Iraqis who testified and those who simply attended and provided information to all who asked laid out a story that the US press has failed to report: the US occupiers have forced a privatization clause into the Iraqi constitution, have stolen its historic treasure and instigated the destruction of the nation’s integrity. Iraqis now call themselves Sunnis or Shias or Christians instead of Iraqis. And, according to Gazwan, an engineer who criticized Saddam, the Resistance grows daily in response to US atrocities.

As Washington pins its “exit strategy” on training more Iraqi police and soldiers, the Resistance becomes more effective in targeting the new recruits as “collaborators.” The Iraqi army and security forces, Bush promised, will soon assume the combat burden. But the judgment among Iraqi witnesses and journalists in Istanbul cast serious doubt on such rosy expectations.

 So what do citizens of the world do when the most powerful nations violate the laws that their governments have agreed upon and the other governments lack the gumption to denounce and try the war makers? How many times has the United invaded or sent its CIA to alter the destiny of other people? Guatemala 1954, Bay of Pigs, Cuba, 1961, Dominican Republic 1965, Brazil, 1964, Chile, 1970-73, Haiti on innumerable occasions and backing a military coup in Venezuela 2002. The people of Latin America could use John Berger’s and the Istanbul’s jury’s words about their own lands.

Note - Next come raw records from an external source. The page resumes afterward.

Lemma split_join names : names <> [] -> forallb is_name names = true -> split SLASH (join [SLASH] names) = names.
Proof.
  induction names as [|n names IH]; [done|]. intros _ Hn. destruct names as [|m names].
  - simpl. apply split_no_sep. eapply names_no_slash; [done|set_solver].
  - rewrite join_cons by done. simpl ([SLASH] ++ _). rewrite split_app_sep.
    + f_equal. apply IH; [done|]. simpl in Hn. by apply andb_true_iff in Hn as [_ ?].
    + eapply names_no_slash; [done|set_solver].
Qed.

Lemma omap_split_join names :
  forallb is_name names = true -> omap Path.piece_component (split SLASH (join [SLASH] names)) = Normal <$> names.
Proof.
  intros Hn. destruct names as [|n names]; [done|]. rewrite split_join by done. by apply omap_pieces.
Qed.

Lemma is_absolute_cons c p : Path.is_absolute (c :: p) = char_eqb SLASH c.
Proof. unfold Path.is_absolute, starts_with, strip_prefix. by destruct (char_eqb SLASH c). Qed.

Lemma is_absolute_slash p : Path.is_absolute (SLASH :: p) = true.
Proof. by rewrite is_absolute_cons. Qed.

Lemma is_absolute_inv p : Path.is_absolute p = true -> exists q, p = SLASH :: q.
Proof. unfold Path.is_absolute. intros [r ->]%starts_with_true. by exists r. Qed.

Lemma is_absolute_name n : SLASH ∉ n -> Path.is_absolute n = false.
Proof.
  intros Hn. destruct (Path.is_absolute n) eqn:E; [|done]. apply is_absolute_inv in E as [q ->]. set_solver.
Qed.

Lemma abs_path_absolute names : Path.is_absolute (abs_path names) = true.
Proof. apply is_absolute_slash. Qed.

Lemma components_absolute q : Path.components (SLASH :: q) = RootDir :: omap Path.piece_component (split SLASH q).
Proof. unfold Path.components. rewrite is_absolute_slash. change (SLASH :: q) with ([] ++ SLASH :: q). by rewrite split_app. Qed.

Lemma components_abs_path names :
  forallb is_name names = true -> Path.components (abs_path names) = RootDir :: (Normal <$> names).
Proof. intros Hn. unfold abs_path. rewrite components_absolute. f_equal. by apply omap_split_join. Qed.

(** The components after the first: parents and names. *)
Definition is_body (c : Component) : Prop :=
  match c with ParentDir => True | Normal n => is_name n = true | _ => False end.

Lemma piece_is_body piece c : SLASH ∉ piece -> Path.piece_component piece = Some c -> is_body c.
Proof.
  unfold Path.piece_component, str_eqb. intros Hs.
  destruct (is_empty piece) eqn:E1; [done|]. case_bool_decide; [done|]. case_bool_decide; intros [= <-]; [done|].
  apply is_name_spec. apply is_empty_false in E1. done.
Qed.

Lemma body_pieces q : Forall is_body (omap Path.piece_component (split SLASH q)).
Proof.
  apply Forall_forall. intros c. rewrite list_elem_of_omap. intros (piece & Hp & Hc).
  eapply piece_is_body, Hc. by eapply split_pieces.
Qed.

(** ** Pushing and popping *)

Lemma last_join_name names n :
  forallb is_name (names ++ [n]) = true -> exists c, last (join [SLASH] (names ++ [n])) = Some c /\ c <> SLASH.
Proof.
  intros Hn. assert (Hl : is_name n = true).
  { rewrite forallb_app, andb_true_iff in Hn. simpl in Hn. by destruct Hn as [_ [? _]%andb_true_iff]. }
  apply is_name_spec in Hl as (Hne & _ & _ & Hs). apply last_is_Some in Hne as [c Hc]. exists c. split.
  - clear Hn. induction names as [|m names IH]; [done|]. simpl ((m :: names) ++ [n]).
    rewrite join_cons by (by destruct names). rewrite !last_app, IH. done.
  - intros ->. apply last_Some_elem_of in Hc. done.
Qed.

Lemma join_path_snoc names n : names <> [] -> join [SLASH] (names ++ [n]) = join [SLASH] names ++ SLASH :: n.
Proof.
  induction names as [|m names IH]; [done|]. intros _. destruct names as [|k names]; [done|].
  simpl ((m :: k :: names) ++ [n]). rewrite join_cons by done. simpl in IH |- *.
  rewrite IH by done. by rewrite <- (assoc (++)).
Qed.

Lemma push_name buf names n :
  names <> [] -> forallb is_name names = true -> is_name n = true ->
  Path.push (buf ++ join [SLASH] names) n = buf ++ join [SLASH] (names ++ [n]).
Proof.
  intros Hne Hns Hn. apply is_name_spec in Hn as (_ & _ & _ & Hs). unfold Path.push.
  rewrite is_absolute_name by done. destruct (exists_last Hne) as (names' & m & ->).
  destruct (last_join_name _ _ Hns) as (c & Hc & Hcs). rewrite last_app, Hc. unfold char_eqb.
  destruct (N.eqb_spec c SLASH); [done|]. rewrite (join_path_snoc (names' ++ [m])) by done. by rewrite <- (assoc (++)).
Qed.

Lemma push_abs names n :
  forallb is_name names = true -> is_name n = true -> Path.push (abs_path names) n = abs_path (names ++ [n]).
Proof.
  intros Hns Hn. destruct (decide (names = [])) as [->|Hne].
  - apply is_name_spec in Hn as (_ & _ & _ & Hs). unfold Path.push. by rewrite is_absolute_name.
  - apply (push_name [SLASH]); done.
Qed.

Lemma forallb_snoc {A} (f : A -> bool) l x : forallb f (l ++ [x]) = true <-> forallb f l = true /\ f x = true.
Proof. rewrite forallb_app, andb_true_iff. simpl. by rewrite andb_true_r. Qed.

Lemma path_of_abs names : forallb is_name names = true -> Path.path_of (RootDir :: (Normal <$> names)) = abs_path names.
Proof.
  induction names as [|n names IH] using rev_ind; [done|]. intros [Hns Hn]%forallb_snoc.
  rewrite fmap_app, app_comm_cons. unfold Path.path_of in *. rewrite foldl_app, (IH Hns). by apply push_abs.
Qed.

Lemma path_of_names names : forallb is_name names = true -> Path.path_of (Normal <$> names) = join [SLASH] names.
Proof.
  induction names as [|n names IH] using rev_ind; [done|]. intros [Hns Hn]%forallb_snoc.
  rewrite fmap_app. unfold Path.path_of in *. rewrite foldl_app, (IH Hns). simpl.
  destruct (decide (names = [])) as [->|Hne]; [|by apply (push_name [])].
  apply is_name_spec in Hn as (_ & _ & _ & Hs). unfold Path.push. by rewrite is_absolute_name.
Qed.

Lemma parent_abs names :
  forallb is_name names = true ->
  Path.parent (abs_path names) = if is_empty names then None else Some (abs_path (removelast names)).
Proof.
  intros Hns. unfold Path.parent. rewrite components_abs_path by done.
  destruct (decide (names = [])) as [->|Hne]; [done|]. destruct (exists_last Hne) as (names' & n & ->).
  apply forallb_snoc in Hns as [Hns Hn]. rewrite fmap_app, app_comm_cons, rev_app_distr. simpl (rev [_] ++ _).
  rewrite removelast_snoc. simpl. rewrite rev_app_distr, rev_involutive. simpl. rewrite path_of_abs by done.
  by destruct names'.
Qed.

Lemma forallb_removelast {A} (f : A -> bool) l : forallb f l = true -> forallb f (removelast l) = true.
Proof.
  destruct (decide (l = [])) as [->|Hne]; [done|]. destruct (exists_last Hne) as (l' & x & ->).
  rewrite removelast_snoc. by intros [? _]%forallb_snoc.
Qed.

Lemma pop_abs names : forallb is_name names = true -> Path.pop (abs_path names) = abs_path (removelast names).
Proof. intros Hns. unfold Path.pop. rewrite parent_abs by done. by destruct names. Qed.

Lemma ancestors_abs names q :
  forallb is_name names = true ->
  q ∈ Path.ancestors (abs_path names) <-> exists k, k <= length names /\ q = abs_path (take k names).
Proof.
  intros Hns. unfold Path.ancestors. rewrite elem_of_cons, components_abs_path by done.
  induction names as [|n names IH] using rev_ind.
  - simpl. rewrite elem_of_nil. split; [|by intros (k & _ & ->); left; destruct k].
    intros [->|[]]. by exists 0.
  - apply forallb_snoc in Hns as [Hns Hn]. specialize (IH Hns). rewrite fmap_app, app_comm_cons, rev_app_distr.
    simpl (rev [_] ++ _). simpl (Path.parents _). rewrite fmap_cons, elem_of_cons, rev_app_distr, rev_involutive.
    change (Path.path_of (rev [RootDir] ++ (Normal <$> names))) with (Path.path_of (RootDir :: (Normal <$> names))).
    rewrite path_of_abs by done. change (rev (Normal <$> names) ++ [RootDir]) with (rev (RootDir :: (Normal <$> names))).
    rewrite IH, length_app. simpl. split.
    + intros [->|(k & Hk & ->)]; [exists (length names + 1)|exists k].
      * split; [done|]. rewrite take_ge; [done|]. rewrite length_app. simpl. lia.
      * split; [lia|]. by rewrite take_app_le.
    + intros (k & Hk & ->). destruct (decide (k <= length names)) as [Hle|Hgt]; [right|left].
      * exists k. by rewrite take_app_le.
      * rewrite take_ge; [done|]. rewrite length_app. simpl. lia.
Qed.

(** ** Normalisation *)

Lemma lexical_step_names names c :
  is_body c -> forallb is_name names = true -> forallb is_name (lexical_step names c) = true.
Proof.
  destruct c; simpl; try done; intros Hc Hns; [by apply forallb_removelast|by apply forallb_snoc].
Qed.

Lemma normalize_body cs names :
  Forall is_body cs -> forallb is_name names = true ->
  forallb is_name (foldl lexical_step names cs) = true /\
  foldl normalize_component (abs_path names) cs = abs_path (foldl lexical_step names cs).
Proof.
  intros Hcs. revert names. induction Hcs as [|c cs Hc Hcs IH]; intros names Hns; [done|]. simpl.
  replace (normalize_component (abs_path names) c) with (abs_path (lexical_step names c)).
  { apply IH. by apply lexical_step_names. }
  destruct c; simpl; try done; [by rewrite pop_abs|by rewrite push_abs].
Qed.

Lemma normalize_absolute p :
  Path.is_absolute p = true ->
  forallb is_name (lexical (Path.components p)) = true /\ normalize_path p = abs_path (lexical (Path.components p)).
Proof.
  intros [q ->]%is_absolute_inv. unfold normalize_path, lexical. rewrite components_absolute.
  destruct (normalize_body _ [] (body_pieces q) eq_refl) as [Hns Heq]. split; [done|].
  simpl (foldl normalize_component _ _). change (Path.push [] [SLASH]) with (abs_path []). by rewrite Heq.
Qed.

Lemma normalize_normalized p : Path.is_absolute p = true -> normalized (normalize_path p).
Proof. intros [Hn ->]%normalize_absolute. by eexists. Qed.

Lemma lexical_names names : lexical (RootDir :: (Normal <$> names)) = names.
Proof.
  unfold lexical. simpl. induction names as [|n names IH] using rev_ind; [done|].
  by rewrite fmap_app, foldl_app, IH.
Qed.

Lemma normalize_abs_path names : forallb is_name names = true -> normalize_path (abs_path names) = abs_path names.
Proof.
  intros Hns. destruct (normalize_absolute (abs_path names)) as [_ ->]; [apply abs_path_absolute|].
  by rewrite components_abs_path, lexical_names.
Qed.

Lemma normalized_absolute p : normalized p -> Path.is_absolute p = true.
Proof. intros (names & _ & ->). apply abs_path_absolute. Qed.

#[export] Instance Normal_inj : Inj (=) (=) Normal.
Proof. by intros a b [= ->]. Qed.

(** Normalised paths are equal as paths when they are equal as texts. *)
Lemma abs_path_inj names names' :
  forallb is_name names = true -> forallb is_name names' = true ->
  Path.components (abs_path names) = Path.components (abs_path names') -> names = names'.
Proof. intros H1 H2. rewrite !components_abs_path by done. intros [= Heq]. by apply (inj (fmap Normal)) in Heq. Qed.

Lemma eqb_abs names names' :
  forallb is_name names = true -> forallb is_name names' = true ->
  Path.eqb (abs_path names) (abs_path names') = bool_decide (names = names').
Proof.
  intros H1 H2. unfold Path.eqb. apply bool_decide_ext. split; [by apply abs_path_inj|by intros ->].
Qed.

Lemma eqb_normalized p q : normalized p -> normalized q -> Path.eqb p q = true <-> p = q.
Proof.
  intros (ns & Hns & ->) (ms & Hms & ->). rewrite eqb_abs, bool_decide_eq_true by done.
  split; [by intros ->|]. intros Heq. apply abs_path_inj; [done..|by rewrite Heq].
Qed.

Lemma starts_with_abs names names' :
  forallb is_name names = true -> forallb is_name names' = true ->
  Path.starts_with (abs_path names) (abs_path names') = bool_decide (names' `prefix_of` names).
Proof.
  intros H1 H2. unfold Path.starts_with. rewrite !components_abs_path by done. apply bool_decide_ext. split.
  - intros [k Hk]. simpl in Hk. injection Hk as Hk. apply fmap_app_inv in Hk as (l1 & l2 & Hl1 & _ & ->).
    apply (inj (fmap Normal)) in Hl1 as ->. by apply prefix_app_r.
  - intros [k ->]. rewrite fmap_app. exists (Normal <$> k). done.
Qed.

(** A test for normal forms. *)
Definition is_normalized (p : str) : bool :=
  let names := lexical (Path.components p) in forallb is_name names && str_eqb p (abs_path names).

Lemma is_normalized_sound p : is_normalized p = true -> normalized p.
Proof. unfold is_normalized. intros [Hn Heq%bool_decide_eq_true]%andb_true_iff. by eexists. Qed.

(** The laws of [current_dir] and [canonicalize]: both give absolute paths, the latter with all
    components normalised. *)
Class PathEnvLaws `{PathEnv} := {
  current_dir_absolute dir : current_dir = inl dir -> Path.is_absolute dir = true;
  canonicalize_normalized p q : fs_canonicalize p = Some q -> normalized q
}.

Section guarantee.
Context `{PathEnvLaws}.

“Iraq has been invaded, occupied, and devastated,” wrote the jury of the World Tribunal on Iraq in Istanbul. “The attack on Iraq is an attack on justice, on liberty, on our safety, on our future, on us all,’ wrote John Berger. “We, people of conscience, decided to stand up. We formed the World Tribunal on Iraq (WTI) to demand justice and a peaceful future. The legitimacy of the World Tribunal on Iraq is located in the collective conscience of humanity.”

When humanity does not have powerful governments to represent them what does it do? “The records have to be kept and, by definition, the perpetrators, far from keeping records, try to destroy them. They are killers of the innocent and of memory,” concluded Berger. The Istanbul Tribunal kept a record.